▸ ENTRIES SHOWN
(** One frame [f] in the middle becomes [g], the outstanding buffers [out']. *)
Lemma inv_update (loose : MirrorFrame -> Prop) extra m out out' l1 f g l2 m' :
  settled extra m out -> frames_ m = l1 ++ f :: l2 -> frames_ m' = l1 ++ g :: l2 ->
  inner_ m' = inner_ m -> f_addr g = f_addr f -> f_buffer g = f_buffer f ->
  (forall a, a <> f_addr f -> holding a out' = holding a out) -> f_holders g = holding (f_addr f) out' ->
  (forall b, b ∈ out' -> b ∈ out \/ ab_opaque b = f_addr f /\ ab_fb_id b = ab_fb_id (f_buffer f)) ->
  (f_current g = true -> f_current f = true) -> (loose g \/ f_current g = true \/ (0 < f_holders g)%nat) ->
  mirror_inv loose extra m' out'.
Proof.
  intros [Ha Hh Ho Hal Hc Hb] Hl Hl' Hin Hga Hgb Hoth Hg Hout Hcur Hgl. rewrite Hl in *.
  assert (Hne : forall x, x ∈ l1 ++ l2 -> f_addr x <> f_addr f).
  { intros x Hx He. rewrite <- Permutation_middle in Ha. simpl in Ha. apply NoDup_cons in Ha as [Hn _].
    apply Hn. rewrite <- He. by apply list_elem_of_fmap_2. }
  assert (Hin2 : forall x, x ∈ l1 ++ l2 -> x ∈ l1 ++ f :: l2).
  { intros x. rewrite !elem_of_app, elem_of_cons. naive_solver. }
  assert (Hcase : forall x, x ∈ l1 ++ g :: l2 <-> x = g \/ x ∈ l1 ++ l2).
  { intros x. rewrite !elem_of_app, elem_of_cons. naive_solver. }
  split; rewrite ?Hl', ?Hin.
  - rewrite fmap_app, fmap_cons in *. by rewrite Hga.
  - intros x [->|Hx]%Hcase; [by rewrite Hga|]. rewrite Hh by auto. symmetry. by apply Hoth, Hne.
  - intros b Hb'. destruct (Hout b Hb') as [Hold|[He1 He2]].
    + destruct (Ho b Hold) as (x & Hx & Hxa & Hxb). rewrite elem_of_app, elem_of_cons in Hx.
      destruct Hx as [Hx|[->|Hx]].
      * exists x. rewrite Hcase, elem_of_app. auto.
      * exists g. rewrite Hcase, Hga, Hgb. auto.
      * exists x. rewrite Hcase, elem_of_app. auto.
    + exists g. rewrite Hcase, Hga, Hgb. auto.
  - intros x [->|Hx]%Hcase; [done|]. destruct (Hal x (Hin2 x Hx)) as [[]|?]; auto.
  - rewrite filter_app, filter_cons, length_app in *. repeat case_decide; simpl in *; try lia. by destruct H; auto.
  - rewrite Hb. by rewrite !fmap_app, !fmap_cons, Hgb.
Qed.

▸ WHAT THIS TASK INVOLVES
Lines above that include the string "destruct" need to be copied.

▸ ANSWER BOX
  - intros b Hb'. destruct (Hout b Hb') as [Hold|[He1 He2]].
    + destruct (Ho b Hold) as (x & Hx & Hxa & Hxb). rewrite elem_of_app, elem_of_cons in Hx.
      destruct Hx as [Hx|[->|Hx]].
  - intros x [->|Hx]%Hcase; [done|]. destruct (Hal x (Hin2 x Hx)) as [[]|?]; auto.
  - rewrite filter_app, filter_cons, length_app in *. repeat case_decide; simpl in *; try lia. by destruct H; auto.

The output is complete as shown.